According to new research by the US government, the option of bypass or stent to remove blockages of arteries is not necessary for all patients. Many patients can be cured only with medicines. Surgery or stent options are considered effective only in the case of severe blockage or heart attack. This research found that instead of surgery for blocked arteries, only those dependent on drugs did not have a single heart attack compared to those who had surgery. The announcement is nothing but an open challenge to decades of information. A study was conducted on more than five thousand people over seven years.
Dr Alice Jacobs, director of Cath Lab and Interventional Cardiology at Boston University, admitted that it would 'change our medical thinking.' He said that the general thinking has been that treating the block will make the patient feel better. $ 100 million was spent on trials conducted on 5179 people for this research. Its findings were presented at the annual meeting of the American Heart Association in Philadelphia.
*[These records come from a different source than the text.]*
(* ===== verification/Gitlab.v ===== *)
(** * internal/component/gitlab

    The GitLab component of [gitlab.go]: its branches, its token and its Renovate
    configuration. *)

From S2P Require Import Prelude GoStrings Slices Json Kube World GitComponent Sample GoUrl GitUrl.
From S2P Require Import SecretSelect Base Scm.
From Stdlib Require Import Ascii.

Section Gitlab.
Context {E : Type} `{Environment E} `{Libraries}.

Definition GetAPIEndpoint (c : BaseComponent) : string := "https://" +:+ bc_Host c +:+ "/api/v4/".

(** The client, as the token and the address it was made with. *)
Definition getClient (c : BaseComponent) : M E (string * string) :=
  let! token := go_wrap (wrap "failed to get GitLab token: ") (scm_GetToken c) in
  let! u := go_wrap (wrap "failed to parse git url: ") (go_lift (Parse parseIPLiteral (bc_GitURL c))) in
  let baseUrl := Scheme u +:+ "://" +:+ bc_Host c in
  let! _ := go_wrap (wrap "failed to create GitLab client: ")
              (api_call (GitlabNewClient token baseUrl)) in
  go_ret (token, baseUrl).

Definition getDefaultBranch (c : BaseComponent) : M E string :=
  let! client := go_wrap (wrap "failed to get GitLab client: ") (getClient c) in
  let! project := api_call (GitlabGetProject client.1 client.2 (bc_Repository c)) in
  match project with
  | None => go_fail (Errorf "project info is empty in GitLab API response")
  | Some defaultBranch => go_ret defaultBranch
  end.

Definition GetBranches (c : BaseComponent) : M E (list string) :=
  if bool_decide (bc_Versions c = []) && bc_OldCRDVersion c then
    let! defaultBranch :=
      go_wrap (wrap "component does not have a branch specified and failed to get default branch: ")
        (getDefaultBranch c) in
    go_ret [defaultBranch]
  else
    let! client := go_wrap (wrap "failed to get GitLab client: ") (getClient c) in
    let! branches := existing_branches (bc_Versions c) (λ version,
      api_call (GitlabGetBranch client.1 client.2 (bc_Repository c) version)) in
    some_branches branches.

Definition GetRenovateConfig (c : BaseComponent) (registrySecret : option Secret)
    (currentBranch : string) : M E string :=
  scm_config c (Ok (GetAPIEndpoint c)) registrySecret currentBranch.

Definition gitlab_component (c : BaseComponent) : GitComponent E :=
  embed_base c (scm_GetToken c) (GetBranches c) (Ok (GetAPIEndpoint c)) (GetRenovateConfig c).

Definition NewComponent (comp : Component) (giturl : string) (versions : list string)
    (oldCRDVersion : bool) : M E (GitComponent E) :=
  let! c := go_lift (new_base comp giturl versions oldCRDVersion) in
  go_ret (gitlab_component c).

#[export] Instance getClient_reads c : read_only (getClient c).
Proof. unfold getClient. solve_frame. Qed.
#[export] Instance getDefaultBranch_reads c : read_only (getDefaultBranch c).
Proof. unfold getDefaultBranch. solve_frame. Qed.
#[export] Instance GetBranches_reads c : read_only (GetBranches c).
Proof. unfold GetBranches. solve_frame. Qed.
#[export] Instance GetRenovateConfig_reads c secret branch : read_only (GetRenovateConfig c secret branch).
Proof. unfold GetRenovateConfig. apply _. Qed.

#[export] Instance gitlab_component_laws c : GitComponentLaws (gitlab_component c).
Proof. split; intros; simpl; apply _. Qed.

(** ** Theorems *)

(** A component whose URL is in the SSH form [user@host:path], which the rest of
    the code accepts, never gets a client: the URL is parsed as an HTTP one, and that
    fails.  Hence no branch of such a component is ever processed. *)
Theorem ssh_component_has_no_branches c user path (w : World E) branches :
  bc_GitURL c = user +:+ "@" +:+ bc_Host c +:+ ":" +:+ path →
  plain_host user → plain_host (bc_Host c) → Forall (λ b, path_byte b = true) (explode path) →
  (GetBranches c w).1 ≠ Ok branches.
Proof.
  intros Hurl Hu Hh Hp Hb.
  destruct (Parse_ssh_fails parseIPLiteral user (bc_Host c) path Hu Hh Hp) as (e & He).
  rewrite <-Hurl in He.
  assert (∀ w cl w', getClient c w ≠ (Ok cl, w')) as Hno.
  { intros w0 cl w' (token & w1 & _ & H1)%go_bind_ok.
    apply go_bind_ok in H1 as (u & w2 & H2 & _).
    unfold go_wrap, go_try, go_lift in H2. rewrite He in H2. discriminate H2. }
  destruct (GetBranches c w) as [r w'] eqn:HG. simpl in Hb. subst r.
  unfold GetBranches in HG. destruct (bool_decide _ && _).
  - apply go_bind_ok in HG as (b & w1 & HG & _). unfold go_wrap, go_try in HG.
    destruct (getDefaultBranch c w) as [[d| |] w2] eqn:HD; [|done..].
    apply go_bind_ok in HD as (cl & w3 & HD & _). unfold go_wrap, go_try in HD.
    destruct (getClient c w) as [[cl'| |] w4] eqn:HC; [|done..]. by apply Hno in HC.
  - apply go_bind_ok in HG as (cl & w1 & HG & _). unfold go_wrap, go_try in HG.
    destruct (getClient c w) as [[cl'| |] w4] eqn:HC; [|done..]. by apply Hno in HC.
Qed.

(** The branches of a component that names its versions, or uses the new form of
    the resource: those of its versions the forge knows, in the order and with the
    repetitions of the resource; an error when there is none. *)
Theorem gitlab_GetBranches_spec P known c client (w w1 : World E) :
  bc_Versions c ≠ [] ∨ bc_OldCRDVersion c = false →
  getClient c w = (Ok client, w1) → P (w_env w1) →
  forge_knows P known (GitlabGetBranch client.1 client.2 (bc_Repository c)) →
  (GetBranches c w).1 = found_branches (bc_Versions c) known.
Proof.
  intros Hv Hc HP Hforge. unfold GetBranches.
  replace (bool_decide _ && bc_OldCRDVersion c) with false.
  2: { symmetry. apply andb_false_iff. destruct Hv as [Hv|Hv]; [left|by right].
       by apply bool_decide_eq_false_2. }
  unfold go_bind at 1, go_wrap, go_try at 1. rewrite Hc. unfold go_ret at 1. cbv beta iota.
  by apply (branches_loop P).
Qed.

(** C28.  The Renovate configuration, once the cluster's is cached: the cached entries
    with those of the component on top, and the host rules of the registry secret if
    it has any.  It is always written, it is also the new value of the cache, and who
    reads the text finds the same entries. *)
Theorem GetRenovateConfig_spec c secret branch (w : World E) m :
  renovateBaseConfig w = Some m → encodable (JObject m) = true →
  ∃ config text w',
    GetRenovateConfig c secret branch w = (Ok text, w') ∧
    (survives config → Unmarshal_map text = Ok (Some config)) ∧
    renovateBaseConfig w' = Some config ∧ encodable (JObject config) = true ∧
    config !! "platform" = Some (JString (bc_Platform c)) ∧
    config !! "endpoint" = Some (JString ("https://" +:+ bc_Host c +:+ "/api/v4/")) ∧
    config !! "repositories" = Some (repositories_entry branch (bc_Repository c)) ∧
    config !! "hostRules" =
      match registry_rules secret w with
      | [] => m !! "hostRules"
      | rules => Some (json_of_rules rules)
      end ∧
    ∀ k, k ∉ ["platform"; "endpoint"; "username"; "gitAuthor"; "repositories"; "hostRules"] →
         config !! k = m !! k.
Proof.
  intros Hm He.
  destruct (scm_config_cached c (GetAPIEndpoint c) secret branch w m Hm He) as (text & w' & Hw & Ht & Hb & Hec).
  eexists _, text, w'. split; [exact Hw|]. split; [by apply MarshalIndent_survives|].
  split; [exact Hb|]. split; [exact Hec|]. unfold config_entries.
  split_and!; [by simplify_map_eq..| |].
  - rewrite !lookup_insert_ne by done. unfold with_rules.
    by destruct (registry_rules secret w); simplify_map_eq.
  - intros k Hk. rewrite !lookup_insert_ne by set_solver. unfold with_rules.
    destruct (registry_rules secret w); [done|]. by rewrite lookup_insert_ne by set_solver.
Qed.

End Gitlab.

(** ** Examples *)

Definition ssh_component : BaseComponent :=
  MkBase "comp" "tenant" "app" "gitlab" "gitlab.com" "git@gitlab.com:team/repo.git" "team/repo"
    ["main"] false.

Lemma ssh_component_has_no_branches_witness :
  GetGitHost parseIPLiteral (bc_GitURL ssh_component) = Ok "gitlab.com" ∧
  (GetBranches ssh_component (start (cluster_with scm_objs))).1 ≠ Ok ["main"].
Proof.
  split; [vm_compute; reflexivity|].
  apply (ssh_component_has_no_branches ssh_component "git" "team/repo.git").
  - reflexivity.
  - split; [discriminate|repeat constructor].
  - split; [discriminate|repeat constructor].
  - repeat constructor.
Defined.

(** A GitLab that knows the branches [main] and [dev]. *)
Definition known_branch (version : string) : bool :=
  bool_decide (version = "main") || bool_decide (version = "dev").

Definition gitlab_api (A : Type) (q : ApiRequest A) : A :=
  match q in ApiRequest A return A with
  | GitlabNewClient _ _ => inr tt
  | GitlabGetBranch _ _ _ branch =>
      if known_branch branch then inr tt else inl (Errorf "404 Branch Not Found")
  | q => no_api _ q
  end.

Definition gitlab_start : World Cluster :=
  set_base (Some ∅) (start (MkCluster scm_objs 0 0 gitlab_api)).

Definition versions_component : BaseComponent :=
  MkBase "comp" "tenant" "app" "gitlab" "gitlab.com" "https://gitlab.com/team/repo" "team/repo"
    ["main"; "v1.0"; "dev"] false.

Lemma gitlab_GetBranches_spec_witness :
  (GetBranches versions_component gitlab_start).1 = Ok ["main"; "dev"].
Proof.
  destruct (getClient versions_component gitlab_start) as [r w1] eqn:Hc.
  assert (r = Ok ("t1", "https://gitlab.com")) as Hr
    by (change r with ((r, w1).1); rewrite <-Hc; vm_compute; reflexivity).
  assert (cl_api (w_env w1) = gitlab_api) as Hw
    by (change w1 with ((r, w1).2); rewrite <-Hc; vm_compute; reflexivity).
  subst r. rewrite (gitlab_GetBranches_spec (λ e, cl_api e = gitlab_api) known_branch versions_component
                      ("t1", "https://gitlab.com") gitlab_start w1).
  - vm_compute. reflexivity.
  - left. discriminate.
  - exact Hc.
  - exact Hw.
  - intros version e He. split; [exact He|]. cbn. rewrite He. cbn.
    destruct (known_branch version); reflexivity.
Defined.

Lemma GetRenovateConfig_spec_witness :
  ∃ config text w',
    GetRenovateConfig versions_component (Some docker_secret) "main" gitlab_start = (Ok text, w') ∧
    renovateBaseConfig w' = Some config.
Proof.
  destruct (GetRenovateConfig_spec versions_component (Some docker_secret) "main" gitlab_start ∅)
    as (config & text & w' & Hw & _ & Hb & _); [reflexivity..|].
  exists config, text, w'. exact (conj Hw Hb).
Defined.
With this, once again, there are cracks in the experts regarding the methods of treatment of blockage of the arteries. Notably, stents and arterial cleaning equipment have been questioned for a long time. The latest research, called Ischemia, was the largest, intensive and controlled study ever conducted.
Savings of crores
NYU Langone's cardiologist Dr Judith Hochman, who led the study, estimates that five million patients with stable coronary artery disease are identified each year. Hochman believes that only by stopping unnecessary stenting, about five and a half thousand crore rupees every year can be saved. Many times even people who have no complaints of chest pain are put on stents. He has a clear opinion that a stent or a bypass is only for those whose blockage problems have taken severe form. According to Dr David Meron, a cardiologist at Stanford University School of Medicine and co-author of the study, the average cost of stent and bypass in the US is Rs 17 lakh and Rs 32 lakh respectively.
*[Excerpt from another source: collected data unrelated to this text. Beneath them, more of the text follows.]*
(** ** Frames *)

#[export] Instance getAppIDAndKey_reads : read_only getAppIDAndKey.
Proof. unfold getAppIDAndKey. solve_frame. Qed.
#[export] Instance list_repos_reads fuel app id page repos :
  read_only (list_repos fuel app id page repos).
Proof. revert page repos. induction fuel as [|fuel IH]; intros page repos; simpl; solve_frame. Qed.
#[export] Instance fetch_installation_reads app id : read_only (fetch_installation app id).
Proof. unfold fetch_installation. solve_frame. Qed.
#[export] Instance fetch_pages_reads fuel app page l : read_only (fetch_pages fuel app page l).
Proof. revert page l. induction fuel as [|fuel IH]; intros page l; simpl; solve_frame. Qed.
#[export] Instance fetchAppInstallations_reads app : read_only (fetchAppInstallations app).
Proof. unfold fetchAppInstallations. solve_frame. Qed.
#[export] Instance get_cache_reads : read_only get_cache.
Proof. unfold get_cache. solve_frame. Qed.
#[export] Instance modify_cache_reads f : read_only (modify_cache f).
Proof. unfold modify_cache. solve_frame. Qed.
#[export] Instance refresh_reads key : read_only (refresh key).
Proof. unfold refresh. solve_frame. Qed.
#[export] Instance background_reads : read_only background.
Proof. unfold background, cleanup. solve_frame. Qed.
#[export] Instance cache_load_reads key : read_only (cache_load key).
Proof. unfold cache_load. solve_frame. Qed.
#[export] Instance expired_reads : read_only expired.
Proof. unfold expired. solve_frame. Qed.
#[export] Instance getWithRefresh_reads key : read_only (getWithRefresh key).
Proof. unfold getWithRefresh, cleanup. solve_frame. Qed.
#[export] Instance cache_Get_reads key : read_only (cache_Get key).
Proof. unfold cache_Get. solve_frame. Qed.
#[export] Instance getAppInstallations_reads c : read_only (getAppInstallations c).
Proof. unfold getAppInstallations, NewStaleAllowedCache. solve_frame. Qed.
#[export] Instance getInstallationID_reads c : read_only (getInstallationID c).
Proof. unfold getInstallationID. solve_frame. Qed.
#[export] Instance modify_tokens_reads f : read_only (modify_tokens f).
Proof. unfold modify_tokens. solve_frame. Qed.
#[export] Instance token_Get_reads key : read_only (token_Get key).
Proof. unfold token_Get. solve_frame. Qed.
#[export] Instance installation_token_reads c id : read_only (installation_token c id).
Proof. unfold installation_token, new_token. solve_frame. Qed.
#[export] Instance GetToken_reads c : read_only (GetToken c).
Proof. unfold GetToken. solve_frame. Qed.
#[export] Instance getClient_reads c : read_only (getClient c).
Proof. unfold getClient. solve_frame. Qed.
#[export] Instance getDefaultBranch_reads c : read_only (getDefaultBranch c).
Proof. unfold getDefaultBranch. solve_frame. Qed.
#[export] Instance GetBranches_reads c : read_only (GetBranches c).
Proof. unfold GetBranches. solve_frame. Qed.
#[export] Instance getAppSlug_reads : read_only getAppSlug.
Proof. unfold getAppSlug. solve_frame. Qed.
#[export] Instance getUserId_reads username : read_only (getUserId username).
Proof. unfold getUserId. solve_frame. Qed.
#[export] Instance GetRenovateConfig_reads c secret branch :
  read_only (GetRenovateConfig c secret branch).
Proof. unfold GetRenovateConfig. solve_frame. Qed.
According to Dr Glenn Levine, director of cardiac care at the Beller College of Medicine in Houston, "it's a unique and essential trial if this happens, patients could save up to $775 million annually. Many cardiologists do not want to change the course of treatment simply because patients who have a stent to open the arteries are said to get immediate relief.
First two studies
It was found that cleaning and stenting of arteries with medical treatment or bypass surgery does not significantly reduce the risk of heart attack and death compared to the non-surgical treatment method. In the opinion of the experts, the study was done very well, and its conclusions would be difficult to ignore. Dr Ashish Prasad, Interventional Cardiologist at the University of Medicine Heart Institute, Phoenix, says the study's findings may take some time to execute.